§ About this task: Find the lines below holding the word "Failed" and copy each of them.

Segment Open

(** The scenario of the specification: a registered custom operation is
    created under any spelling of its name and works. *)
Example register_modulus :
  exists ops,
    register_operation _operations "Modulus" Modulus = Ok ops
    /\ create_operation ops "modulus" = Ok (instance Modulus)
    /\ create_operation ops "MODULUS" = Ok (instance Modulus)
    /\ register_operation _operations "int"
         (OtherClass "int" (Ok true) (by_object (Ok tt)))
       = Raise (TypeError "Operation class must inherit from Operation").
Proof.
  eexists. split; [reflexivity|]. repeat split; vm_compute; reflexivity.
Qed.

(** Classes that [register_operation] accepts and [create_operation]
    does not instantiate: a constructor that requires an argument raises
    [TypeError], and a falsy class is taken for an unknown name.  A class
    that hands out an object that exists already returns that object and
    builds none. *)
Example create_operation_other_classes :
  create_operation (<["scaled" := Scaled]> _operations) "scaled"
  = Raise (TypeError
      "Scaled.__init__() missing 1 required positional argument: 'k'")
  /\ create_operation (<["falsy" := Falsy]> _operations) "falsy"
     = Raise (ValueError "Unknown operation: falsy")
  /\ create_operation_in [instance Addition]
       (<["single" := Single]> _operations) "single"
     = (Ok 0%nat, [instance Addition])
  /\ create_operation_in [instance Addition] _operations "add"
     = (Ok 1%nat, [instance Addition; instance Addition]).
Proof. repeat split; vm_compute; reflexivity. Qed.

(** ** Roots *)

(** A finite decimal always converts to a float. *)
Lemma __float___Finite s c e : exists x, __float__ (Finite s c e) = Ok x.
Proof. destruct c; simpl; eauto. Qed.

Lemma __float___zero s e : __float__ (Finite s 0 e) = Ok (S754_zero s).
Proof. reflexivity. Qed.

(** C10, as the code has it: with a zero degree the division
    [1 / float(b)] raises [ZeroDivisionError], whatever the sign and the
    exponent of the zero; only a signaling NaN as [a] fails earlier, in
    [float(a)], with a [ValueError]. *)
Theorem Root_execute_zero_degree :
  forall (L : Libm) (a : Decimal) (s : bool) (e : Z),
    Root_execute a (Finite s 0 e) =
    match a with
    | NaN _ true _ => Raise (ValueError "cannot convert signaling NaN to float")
    | _ => Raise (ZeroDivisionError "float division by zero")
    end.
Proof.
  intros L a s e. unfold Root_execute.
  destruct a as [sa [|p] ea|sa|sa [|] pl]; reflexivity.
Qed.

(** C10 fails as stated for a signaling NaN: [float(a)] is evaluated
    first and raises [ValueError]. *)
Lemma Root_execute_sNaN_counterexample :
  ~ (forall (L : Libm) (a : Decimal),
       exists msg,
         Root_execute a (Decimal_of_Z 0) = Raise (ZeroDivisionError msg)).
Proof.
  intros Hclaim.
  destruct (Hclaim example_libm (NaN false true 0)) as [msg Hmsg].
  discriminate Hmsg.
Qed.

(** C7, as the code has it: [Root.execute] checks nothing itself.  Where
    the float power is complex, the call raises ([TypeError] from
    [Decimal] of the complex number, or [OverflowError] from the complex
    power). *)
Theorem Root_execute_complex_root :
  forall (L : Libm) (a b : Decimal),
    complex_root a b = true ->
    exists msg,
      Root_execute a b = Raise (TypeError msg)
      \/ Root_execute a b = Raise (OverflowError msg)
      \/ Root_execute a b = Raise (ZeroDivisionError msg).
Proof.
  intros L a b Hc. unfold complex_root in Hc. unfold Root_execute.
  destruct (__float__ a) as [[sz|si| |[|] ma ea]|ea]; try discriminate.
  destruct (__float__ b) as [[sz|si| |sy my ey]|eb]; try discriminate.
  cbn [mbind Result_bind]. unfold float_truediv. cbn [is_zero mbind Result_bind].
  destruct (SFdiv fprec femax fone (S754_finite sy my ey))
    as [sz|si| |sw mw ew] eqn:Hw; try discriminate.
  rewrite negb_true_iff in Hc.
  unfold float_pow.
  cbn [is_zero is_nan is_inf SFltb SFcompare fzero andb negb].
  rewrite Hc. cbn [negb mbind Result_bind]. unfold complex_pow.
  destruct (libm_cpow_errno _ _); cbn [mbind Result_bind Decimal_new]; eauto.
Qed.

Lemma Root_execute_complex_root_witness :
  complex_root (Decimal_of_Z (-8)) (Decimal_of_Z 2) = true
  /\ exists msg,
      Root_execute (H := example_libm) (Decimal_of_Z (-8)) (Decimal_of_Z 2)
        = Raise (TypeError msg)
      \/ Root_execute (H := example_libm) (Decimal_of_Z (-8)) (Decimal_of_Z 2)
        = Raise (OverflowError msg)
      \/ Root_execute (H := example_libm) (Decimal_of_Z (-8)) (Decimal_of_Z 2)
        = Raise (ZeroDivisionError msg).
Proof.
  split; [vm_compute; reflexivity|].
  apply (Root_execute_complex_root example_libm); vm_compute; reflexivity.
Defined.

(** C7 fails as stated: the even root of a negative number is not always
    reported.  A degree too large for a float becomes infinite, the
    exponent [1 / float(b)] is [0.0] and the result is [1]; a radicand too
    large for a float becomes an infinity and so does the result; one too
    small becomes a zero.  A NaN operand comes back as a NaN. *)
Lemma Root_execute_unreported_counterexample :
  ~ (forall (L : Libm) (a b : Decimal),
       even_root_of_negative a b = true -> raises (Root_execute a b)).
Proof.
  intros Hclaim.
  destruct (Hclaim example_libm (Decimal_of_Z (-8)) (Finite false 1 400)) as [e He].
  - vm_compute. reflexivity.
  - vm_compute in He. discriminate He.
Qed.

Example Root_execute_unreported :
  Root_execute (H := example_libm) (Decimal_of_Z (-8)) (Finite false 1 400)
  = Ok (Decimal_of_Z 1)
  /\ Root_execute (H := example_libm) (Finite true 1 400) (Decimal_of_Z 2)
     = Ok (Infinity false)
  /\ Root_execute (H := example_libm) (Finite true 1 (-400)) (Decimal_of_Z 2)
     = Ok (Decimal_of_Z 0)
  /\ Root_execute (H := example_libm) (NaN false false 0) (Decimal_of_Z 2)
     = Ok (NaN false false 0).
Proof. repeat split; vm_compute; reflexivity. Qed.
(** X10: a longer allow list admits no less, once an allow list is
    given. *)
Theorem isValidResult_allow_monotone (e : DNSEntry)
    (allowed allowed' blacklist : list string) (ips : list Net.IPNet) :
  allowed <> [] ->
  (forall p, In p allowed -> In p allowed') ->
  isValidResult ParseIP e allowed blacklist ips = true ->
  isValidResult ParseIP e allowed' blacklist ips = true.
Proof.
  intros Hne Hincl.
  assert (Hne' : allowed' <> []).
  { destruct allowed as [|p allowed]; [contradiction|].
    intros ->. apply (Hincl p). left; reflexivity. }
  destruct (anyContains ips (ParseIP (Value e))) eqn:Hany.
  - intros _. unfold isValidResult. rewrite Hany.
    destruct ips; [discriminate | reflexivity].
  - rewrite !(isValidResult_no_prefix_hit ParseIP e _ blacklist ips Hany).
    destruct allowed as [|p allowed]; [contradiction|].
    destruct allowed' as [|p' allowed']; [contradiction|].
    assert (Ha : isAllowed (p :: allowed) (Name e) = true ->
                 isAllowed (p' :: allowed') (Name e) = true).
    { intros H. apply isAllowed_spec in H. destruct H as (q & Hin & Hq).
      apply isAllowed_spec. exists q. auto. }
    destruct ips; rewrite !andb_true_iff; intuition.
Qed.

(** X11: more prefixes admit no less, once a prefix is given. *)
Theorem isValidResult_prefix_monotone (e : DNSEntry)
    (allowed blacklist : list string) (ips ips' : list Net.IPNet) :
  ips <> [] ->
  (forall n, In n ips -> In n ips') ->
  isValidResult ParseIP e allowed blacklist ips = true ->
  isValidResult ParseIP e allowed blacklist ips' = true.
Proof.
  intros Hne Hincl.
  assert (Hne' : ips' <> []).
  { destruct ips as [|n ips]; [contradiction|].
    intros ->. apply (Hincl n). left; reflexivity. }
  destruct (anyContains ips' (ParseIP (Value e))) eqn:Hany'.
  - intros _. unfold isValidResult. rewrite Hany'.
    destruct ips'; [discriminate | reflexivity].
  - assert (Hany : anyContains ips (ParseIP (Value e)) = false).
    { rewrite anyContains_false in *. auto. }
    rewrite (isValidResult_no_prefix_hit ParseIP e _ blacklist ips Hany),
            (isValidResult_no_prefix_hit ParseIP e _ blacklist ips' Hany').
    destruct ips as [|n ips]; [contradiction|].
    destruct ips' as [|n' ips']; [contradiction|].
    auto.
Qed.

End PredicateMore.

Lemma isValidResult_prefix_only_witness :
  isValidResult Net.parseIPv4
    {| Name := "internal.example.com"; Value := "8.8.8.8" |}
    [] ["internal.example.com"] [net10]
  = anyContains [net10] (Net.parseIPv4 "8.8.8.8").
Proof.
  apply (isValidResult_prefix_only Net.parseIPv4
           {| Name := "internal.example.com"; Value := "8.8.8.8" |}
           ["internal.example.com"] [net10]).
  discriminate.
Defined.

Lemma isValidResult_deny_antitone_witness :
  isValidResult Net.parseIPv4
    {| Name := "a.example.com"; Value := "1.2.3.4" |}
    ["example.com"] ["internal.example.com"] [] = true.
Proof.
  apply (isValidResult_deny_antitone Net.parseIPv4
           {| Name := "a.example.com"; Value := "1.2.3.4" |}
           ["example.com"] ["internal.example.com"]
           ["b.example.com"; "internal.example.com"] []).
  - intros p [<- | []]; simpl; auto.
  - reflexivity.
Defined.

Lemma isValidResult_allow_monotone_witness :
  isValidResult Net.parseIPv4
    {| Name := "a.example.com"; Value := "1.2.3.4" |}
    ["other.com"; "example.com"] [] [] = true.
Proof.
  apply (isValidResult_allow_monotone Net.parseIPv4
           {| Name := "a.example.com"; Value := "1.2.3.4" |}
           ["example.com"] ["other.com"; "example.com"] [] []).
  - discriminate.
  - intros p [<- | []]; simpl; auto.
  - reflexivity.
Defined.

Lemma isValidResult_prefix_monotone_witness :
  isValidResult Net.parseIPv4
    {| Name := "unrelated.net"; Value := "10.1.2.3" |}
    [] [] [net192; net10] = true.
Proof.
  apply (isValidResult_prefix_monotone Net.parseIPv4
           {| Name := "unrelated.net"; Value := "10.1.2.3" |}
           [] [] [net10] [net192; net10]).
  - discriminate.
  - intros n [<- | []]; simpl; auto.
  - reflexivity.
Defined.

(** ** Start-up *)

Section MainMore.

Variable parseDomainFile :
  string -> (list string * list Net.IPNet) + string.

Lemma eqb_empty_false (s : string) : s <> "" -> String.eqb s "" = false.
Proof. intros H. now apply String.eqb_neq. Qed.

(** X12: without [-file], [main] prints the usage, exits with status 1,
    reads no list file and starts no worker. *)
Theorem main_usage (fl : flags) (w : world) :
  file fl = "" ->
  main parseDomainFile fl w
  = (Exited 1,
     {| count := count w; valid := valid w;
        out := (out w ++ [Println "Usage:"; PrintDefaults])%list |}).
Proof.
  intros Hf. unfold main. rewrite Hf.
  cbv [String.eqb when bind emit exit ret count valid out].
  rewrite <- app_assoc. reflexivity.
Qed.

(** X13: when the allow file cannot be read, [main] logs the error and
    exits with status 1 before the deny file is read and before a worker
    is started. *)
Theorem main_allow_file_error (fl : flags) (err : string) (w : world) :
  file fl <> "" ->
  domains fl <> "" ->
  parseDomainFile (domains fl) = inr err ->
  main parseDomainFile fl w
  = (Exited 1,
     {| count := count w; valid := valid w;
        out := (out w
                ++ [LogFatal ("Error reading domain file: " ++ err)])%list |}).
Proof.
  intros Hf Hd Herr. unfold main.
  rewrite (eqb_empty_false _ Hf), (eqb_empty_false _ Hd), Herr.
  reflexivity.
Qed.

(** X14: when the allow file loads and the deny file cannot be read,
    [main] logs the size of the allow list, then the error, and exits
    with status 1 without starting a worker. *)
Theorem main_deny_file_error (fl : flags) (allow : list string)
    (nets : list Net.IPNet) (err : string) (w : world) :
  file fl <> "" ->
  domains fl <> "" ->
  bdomains fl <> "" ->
  parseDomainFile (domains fl) = inl (allow, nets) ->
  parseDomainFile (bdomains fl) = inr err ->
  main parseDomainFile fl w
  = (Exited 1,
     {| count := count w; valid := valid w;
        out := (out w
                ++ [LogLimit false (List.length allow);
                    LogFatal ("Error reading blacklist domain file: "
                              ++ err)])%list |}).
Proof.
  intros Hf Hd Hb Ha Herr. unfold main.
  rewrite (eqb_empty_false _ Hf), (eqb_empty_false _ Hd),
          (eqb_empty_false _ Hb), Ha, Herr.
  cbv [when bind emit logFatal exit ret negb count valid out].
  rewrite <- app_assoc. reflexivity.
Qed.

(** X15: whenever [main] gets to start workers, the bulk worker on the
    given file comes first, the certificate worker follows unless
    [-catransoff] is set, both get the same allow and deny lists, and
    the counters are as before. *)
Theorem main_workers (fl : flags) (w w' : world) (ws : list worker) :
  main parseDomainFile fl w = (Returned ws, w') ->
  file fl <> ""
  /\ count w' = count w /\ valid w' = valid w
  /\ exists allowed blacklist ips,
       ws = FDNS (file fl) allowed blacklist ips
            :: (if catransoff fl then []
                else [CATrans allowed blacklist]).
Proof.
  unfold main. intros H.
  destruct (String.eqb (file fl) "") eqn:Hf; [discriminate|].
  apply String.eqb_neq in Hf. split; [exact Hf|].
  revert H. cbv [when bind ret emit logFatal exit].
  destruct (String.eqb (domains fl) ""); cbn [negb];
    [| destruct (parseDomainFile (domains fl)) as [[a an] | e1];
       [| discriminate]];
    (destruct (String.eqb (bdomains fl) ""); cbn [negb];
     [| destruct (parseDomainFile (bdomains fl)) as [[b bn] | e2];
        [| discriminate]]);
    intros H; inversion H; subst; cbn [count valid];
    (split; [reflexivity | split; [reflexivity|]]);
    do 3 eexists; destruct (catransoff fl); reflexivity.
Qed.

End MainMore.

Lemma main_usage_witness :
  main listFiles
       {| file := ""; domains := "allow.txt"; bdomains := "deny.txt";
          catransoff := false |}
       initialWorld
  = (Exited 1,
     {| count := 1; valid := 0; out := [Println "Usage:"; PrintDefaults] |}).
Proof.
  apply (main_usage listFiles
           {| file := ""; domains := "allow.txt"; bdomains := "deny.txt";
              catransoff := false |}
           initialWorld).
  reflexivity.
Defined.
(** * dit: sparse vectorizers, multinomial logistic regression and
      linear-chain CRF inference

    Shallow embedding of the learning and inference engine of the form
    classifier.  A Go [float64] is read as a real number: every statement
    about numeric results is exact over [R], which is the idealisation the
    floating-point code approximates.  A Go [map] is a [gmap]; the order in
    which [range] visits a map is not fixed by the language, so it is a
    parameter of every function that ranges over one.  Slices are lists;
    an index expression is [nth] with a default, and the shape hypotheses
    of each theorem say when the indices of the source are in range. *)

From Stdlib Require Import Reals Lra Lia ZArith List OrderedTypeEx.
From stdpp Require Import gmap strings list sorting.
Import ListNotations.

(** ** Loops over index ranges *)

Module Loops.

Local Open Scope R_scope.

(** [for i := range n { s += f i }] starting from [s = 0]. *)
Definition sumTo (n : nat) (f : nat -> R) : R :=
  fold_left (fun s i => s + f i) (seq 0 n) 0.

(** [r := make([]A, n); for i := range n { r[i] = f i }]. *)
Definition tabulate {A : Type} (n : nat) (f : nat -> A) : list A :=
  map f (seq 0 n).

(** [v[i]] for a vector and [m[i][j]] for a matrix of floats. *)
Definition at1 (v : list R) (i : nat) : R := nth i v 0.
Definition at2 (m : list (list R)) (i j : nat) : R := nth j (nth i m []) 0.

(** [g[i] += d] on a slice. *)
Definition addAt (g : list R) (i : nat) (d : R) : list R :=
  <[i := at1 g i + d]> g.

(** What a call can come to: a result, an error value, or a run-time panic. *)
Inductive outcome (A : Type) :=
  | Returned (a : A)
  | Failed (err : string)
  | Panicked (msg : string).

Arguments Returned {A} a.
Arguments Failed {A} err.
Arguments Panicked {A} msg.

(** Sequencing of calls: the first error or panic ends the run. *)
Definition andThen {A B : Type} (r : outcome A) (k : A -> outcome B) : outcome B :=
  match r with
  | Returned a => k a
  | Failed err => Failed err
  | Panicked msg => Panicked msg
  end.

(** Sum of a list of reals, the mathematical reading of an accumulation. *)
Fixpoint Rsum (l : list R) : R :=
  match l with
  | [] => 0
  | x :: l' => x + Rsum l'
  end.

End Loops.

(** ** Ranging over a map *)

Module GoMap.

(** [for k, v := range m] visits every entry of [m] once, in an order the
    language leaves open: the order is a parameter, constrained only to be
    an enumeration of the entries.  A statement that holds for every
    [RangeOrder] holds for every order a run can take; a statement that
    compares two results compares runs that range in the same order, unless
    it names two orders. *)
Class RangeOrder := {
  rangeOf : forall {K : Type} `{Countable K} {V : Type}, gmap K V -> list (K * V);
  rangeOf_perm : forall (K : Type) `{Countable K} (V : Type) (m : gmap K V),
    rangeOf m ≡ₚ map_to_list m
}.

Segment Closed

§ Solution to this exercise:
  | Failed (err : string)
Arguments Failed {A} err.
  | Failed err => Failed err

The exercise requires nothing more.